Please write out each entry below exactly as given.

——————

(** X17: writing the indexes of the document of format 2.4.0 never fails on
    what [get_indexes] collected, since every collected index has a label.
    The indexes written are numbered [i:1], [i:2], ... without a gap; each
    was written for a record of a node index whose first label is an
    exported label, and refers to that label and to at least one of its
    properties; and every such record that names a column of its label has
    an index written for it.  An index of type [RANGE] is written with the
    type [default]. *)
Theorem indexes_of_document (records : list show_record)
    (node_files : list (string * list string)) :
  ∃ defs,
    v2_indexes (get_indexes records) node_files = Ok defs
    ∧ map sd_id defs
      = map (fun k => "i:" +:+ pretty k) (seq 1 (length defs))
    ∧ (∀ d, In d defs →
            ∃ record, In record records
                      ∧ written_for node_files (index_type (sr_type record))
                                    record d)
    ∧ (∀ record label columns p,
         In record records →
         py_lower (sr_entityType record) = "node" →
         hd_error (sr_labelsOrTypes record) = Some label →
         In (label, columns) node_files →
         In p (sr_properties record) →
         In p columns →
         ∃ d, In d defs
              ∧ written_for node_files (index_type (sr_type record)) record d).
Proof.
  unfold v2_indexes, get_indexes.
  destruct (schema_items_run "i:" index_type (v2_label_ids node_files)
              (v2_property_ids node_files)
              (fold_left (append_schema_item sr_type) records []) (1, []))
    as (defs & -> & Hids & Hsound & Hcomplete);
    [apply collected_with_labels |].
  exists defs. split; [reflexivity |]. split; [exact Hids |]. split.
  - intros d Hd. destruct (Hsound d Hd) as (item & Hitem & Hw).
    apply append_schema_items_spec in Hitem.
    destruct Hitem as [[] | (record & Hrec & _ & _ & ->)].
    exists record. split; [exact Hrec |].
    by apply (item_written_for index_type sr_type).
  - intros record label columns p Hrec Hnode Hhd Hin Hp Hcol.
    destruct (written_item index_type sr_type node_files record label p columns)
      as [d0 Hd0]; try assumption.
    destruct (Hcomplete (schema_item_of sr_type record) d0) as (d & Hd & Hw);
      [| exact Hd0 |].
    + apply append_schema_items_spec. right. exists record.
      split; [exact Hrec |].
      split; [intros E; rewrite E in Hhd; discriminate |].
      split; [intros E; rewrite E in Hp; destruct Hp | reflexivity].
    + exists d. split; [exact Hd |].
      by apply (item_written_for index_type sr_type).
Qed.

Lemma constraint_kind_values (constraint_type : string) :
  In (constraint_kind constraint_type) ["uniqueness"; "existence"; "key"].
Proof.
  unfold constraint_kind.
  destruct (_ || _); [by left |].
  destruct (_ || _); [right; by left |].
  destruct (_ || _); [right; right; by left | by left].
Qed.

(** X18: writing the constraints of the document of format 2.4.0 never
    fails on what [get_constraints_detailed] collected.  The constraints
    written are numbered [c:0], [c:1], ... without a gap; each was written
    for a record of a node constraint whose first label is an exported
    label, refers to that label and to at least one of its properties, and
    is of type uniqueness, existence or key; and every such record that
    names a column of its label has a constraint written for it. *)
Theorem constraints_of_document (records : list show_record)
    (node_files : list (string * list string)) :
  ∃ defs,
    v2_constraints (get_constraints_detailed records) node_files = Ok defs
    ∧ map sd_id defs
      = map (fun k => "c:" +:+ pretty k) (seq 0 (length defs))
    ∧ (∀ d, In d defs →
            In (sd_type d) ["uniqueness"; "existence"; "key"]
            ∧ ∃ record, In record records
                        ∧ written_for node_files
                            (constraint_kind (sr_type record)) record d)
    ∧ (∀ record label columns p,
         In record records →
         py_lower (sr_entityType record) = "node" →
         hd_error (sr_labelsOrTypes record) = Some label →
         In (label, columns) node_files →
         In p (sr_properties record) →
         In p columns →
         ∃ d, In d defs
              ∧ written_for node_files (constraint_kind (sr_type record))
                            record d).
Proof.
  unfold v2_constraints, get_constraints_detailed.
  set (kind := fun record => constraint_kind (sr_type record)).
  destruct (schema_items_run "c:" (fun type => type)
              (v2_label_ids node_files) (v2_property_ids node_files)
              (fold_left (append_schema_item kind) records []) (0, []))
    as (defs & -> & Hids & Hsound & Hcomplete);
    [apply collected_with_labels |].
  exists defs. split; [reflexivity |]. split; [exact Hids |]. split.
  - intros d Hd. destruct (Hsound d Hd) as (item & Hitem & Hw).
    apply append_schema_items_spec in Hitem.
    destruct Hitem as [[] | (record & Hrec & _ & _ & ->)].
    apply (item_written_for (fun type => type) kind) in Hw.
    split.
    + destruct Hw as (_ & _ & -> & _). apply constraint_kind_values.
    + exists record. by split.
  - intros record label columns p Hrec Hnode Hhd Hin Hp Hcol.
    destruct (written_item (fun type => type) kind node_files record label p
                columns) as [d0 Hd0]; try assumption.
    destruct (Hcomplete (schema_item_of kind record) d0) as (d & Hd & Hw);
      [| exact Hd0 |].
    + apply append_schema_items_spec. right. exists record.
      split; [exact Hrec |].
      split; [intros E; rewrite E in Hhd; discriminate |].
      split; [intros E; rewrite E in Hp; destruct Hp | reflexivity].
    + exists d. split; [exact Hd |].
      by apply (item_written_for (fun type => type) kind).
Qed.

(** ** The references of the indexes and constraints *)

Lemma register_ids_at (label : string) (props : list string)
    (acc : nat * gmap (string * string) string)
    (key : string * string) (id : string) :
  snd (fold_left (fun acc prop =>
                    (S (fst acc),
                     <[(label, prop) := "p:" +:+ pretty (fst acc)]> (snd acc)))
                 props acc) !! key = Some id →
  snd acc !! key = Some id
  ∨ ∃ k p, props !! k = Some p ∧ key = (label, p)
           ∧ id = "p:" +:+ pretty (fst acc + k).
Proof.
  revert acc. induction props as [| q props IH]; intros acc; simpl fold_left.
  - auto.
  - intros H. apply IH in H. simpl in H.
    destruct H as [H | (k & p & Hk & -> & ->)].
    + destruct (decide ((label, q) = key)) as [<- | Hne].
      * rewrite lookup_insert_eq in H. injection H as <-.
        right. exists 0, q. by rewrite Nat.add_0_r.
      * rewrite lookup_insert_ne in H by exact Hne. by left.
    + right. exists (S k), p. split; [exact Hk |]. split; [reflexivity |].
      by rewrite Nat.add_succ_r.
Qed.

Lemma register_ids_counter (label : string) (props : list string)
    (acc : nat * gmap (string * string) string) :
  fst (fold_left (fun acc prop =>
                    (S (fst acc),
                     <[(label, prop) := "p:" +:+ pretty (fst acc)]> (snd acc)))
                 props acc)
  = fst acc + length props.
Proof.
  revert acc. induction props as [| q props IH]; intros acc; simpl fold_left.
  - by rewrite Nat.add_0_r.
  - rewrite IH. simpl. lia.
Qed.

——————

### OUTPUT OF THE TASK
(** X17: writing the indexes of the document of format 2.4.0 never fails on
    what [get_indexes] collected, since every collected index has a label.
    The indexes written are numbered [i:1], [i:2], ... without a gap; each
    was written for a record of a node index whose first label is an
    exported label, and refers to that label and to at least one of its
    properties; and every such record that names a column of its label has
    an index written for it.  An index of type [RANGE] is written with the
    type [default]. *)
Theorem indexes_of_document (records : list show_record)
    (node_files : list (string * list string)) :
  ∃ defs,
    v2_indexes (get_indexes records) node_files = Ok defs
    ∧ map sd_id defs
      = map (fun k => "i:" +:+ pretty k) (seq 1 (length defs))
    ∧ (∀ d, In d defs →
            ∃ record, In record records
                      ∧ written_for node_files (index_type (sr_type record))
                                    record d)
    ∧ (∀ record label columns p,
         In record records →
         py_lower (sr_entityType record) = "node" →
         hd_error (sr_labelsOrTypes record) = Some label →
         In (label, columns) node_files →
         In p (sr_properties record) →
         In p columns →
         ∃ d, In d defs
              ∧ written_for node_files (index_type (sr_type record)) record d).
Proof.
  unfold v2_indexes, get_indexes.
  destruct (schema_items_run "i:" index_type (v2_label_ids node_files)
              (v2_property_ids node_files)
              (fold_left (append_schema_item sr_type) records []) (1, []))
    as (defs & -> & Hids & Hsound & Hcomplete);
    [apply collected_with_labels |].
  exists defs. split; [reflexivity |]. split; [exact Hids |]. split.
  - intros d Hd. destruct (Hsound d Hd) as (item & Hitem & Hw).
    apply append_schema_items_spec in Hitem.
    destruct Hitem as [[] | (record & Hrec & _ & _ & ->)].
    exists record. split; [exact Hrec |].
    by apply (item_written_for index_type sr_type).
  - intros record label columns p Hrec Hnode Hhd Hin Hp Hcol.
    destruct (written_item index_type sr_type node_files record label p columns)
      as [d0 Hd0]; try assumption.
    destruct (Hcomplete (schema_item_of sr_type record) d0) as (d & Hd & Hw);
      [| exact Hd0 |].
    + apply append_schema_items_spec. right. exists record.
      split; [exact Hrec |].
      split; [intros E; rewrite E in Hhd; discriminate |].
      split; [intros E; rewrite E in Hp; destruct Hp | reflexivity].
    + exists d. split; [exact Hd |].
      by apply (item_written_for index_type sr_type).
Qed.

Lemma constraint_kind_values (constraint_type : string) :
  In (constraint_kind constraint_type) ["uniqueness"; "existence"; "key"].
Proof.
  unfold constraint_kind.
  destruct (_ || _); [by left |].
  destruct (_ || _); [right; by left |].
  destruct (_ || _); [right; right; by left | by left].
Qed.

(** X18: writing the constraints of the document of format 2.4.0 never
    fails on what [get_constraints_detailed] collected.  The constraints
    written are numbered [c:0], [c:1], ... without a gap; each was written
    for a record of a node constraint whose first label is an exported
    label, refers to that label and to at least one of its properties, and
    is of type uniqueness, existence or key; and every such record that
    names a column of its label has a constraint written for it. *)
Theorem constraints_of_document (records : list show_record)
    (node_files : list (string * list string)) :
  ∃ defs,
    v2_constraints (get_constraints_detailed records) node_files = Ok defs
    ∧ map sd_id defs
      = map (fun k => "c:" +:+ pretty k) (seq 0 (length defs))
    ∧ (∀ d, In d defs →
            In (sd_type d) ["uniqueness"; "existence"; "key"]
            ∧ ∃ record, In record records
                        ∧ written_for node_files
                            (constraint_kind (sr_type record)) record d)
    ∧ (∀ record label columns p,
         In record records →
         py_lower (sr_entityType record) = "node" →
         hd_error (sr_labelsOrTypes record) = Some label →
         In (label, columns) node_files →
         In p (sr_properties record) →
         In p columns →
         ∃ d, In d defs
              ∧ written_for node_files (constraint_kind (sr_type record))
                            record d).
Proof.
  unfold v2_constraints, get_constraints_detailed.
  set (kind := fun record => constraint_kind (sr_type record)).
  destruct (schema_items_run "c:" (fun type => type)
              (v2_label_ids node_files) (v2_property_ids node_files)
              (fold_left (append_schema_item kind) records []) (0, []))
    as (defs & -> & Hids & Hsound & Hcomplete);
    [apply collected_with_labels |].
  exists defs. split; [reflexivity |]. split; [exact Hids |]. split.
  - intros d Hd. destruct (Hsound d Hd) as (item & Hitem & Hw).
    apply append_schema_items_spec in Hitem.
    destruct Hitem as [[] | (record & Hrec & _ & _ & ->)].
    apply (item_written_for (fun type => type) kind) in Hw.
    split.
    + destruct Hw as (_ & _ & -> & _). apply constraint_kind_values.
    + exists record. by split.
  - intros record label columns p Hrec Hnode Hhd Hin Hp Hcol.
    destruct (written_item (fun type => type) kind node_files record label p
                columns) as [d0 Hd0]; try assumption.
    destruct (Hcomplete (schema_item_of kind record) d0) as (d & Hd & Hw);
      [| exact Hd0 |].
    + apply append_schema_items_spec. right. exists record.
      split; [exact Hrec |].
      split; [intros E; rewrite E in Hhd; discriminate |].
      split; [intros E; rewrite E in Hp; destruct Hp | reflexivity].
    + exists d. split; [exact Hd |].
      by apply (item_written_for (fun type => type) kind).
Qed.

(** ** The references of the indexes and constraints *)

Lemma register_ids_at (label : string) (props : list string)
    (acc : nat * gmap (string * string) string)
    (key : string * string) (id : string) :
  snd (fold_left (fun acc prop =>
                    (S (fst acc),
                     <[(label, prop) := "p:" +:+ pretty (fst acc)]> (snd acc)))
                 props acc) !! key = Some id →
  snd acc !! key = Some id
  ∨ ∃ k p, props !! k = Some p ∧ key = (label, p)
           ∧ id = "p:" +:+ pretty (fst acc + k).
Proof.
  revert acc. induction props as [| q props IH]; intros acc; simpl fold_left.
  - auto.
  - intros H. apply IH in H. simpl in H.
    destruct H as [H | (k & p & Hk & -> & ->)].
    + destruct (decide ((label, q) = key)) as [<- | Hne].
      * rewrite lookup_insert_eq in H. injection H as <-.
        right. exists 0, q. by rewrite Nat.add_0_r.
      * rewrite lookup_insert_ne in H by exact Hne. by left.
    + right. exists (S k), p. split; [exact Hk |]. split; [reflexivity |].
      by rewrite Nat.add_succ_r.
Qed.

Lemma register_ids_counter (label : string) (props : list string)
    (acc : nat * gmap (string * string) string) :
  fst (fold_left (fun acc prop =>
                    (S (fst acc),
                     <[(label, prop) := "p:" +:+ pretty (fst acc)]> (snd acc)))
                 props acc)
  = fst acc + length props.
Proof.
  revert acc. induction props as [| q props IH]; intros acc; simpl fold_left.
  - by rewrite Nat.add_0_r.
  - rewrite IH. simpl. lia.
Qed.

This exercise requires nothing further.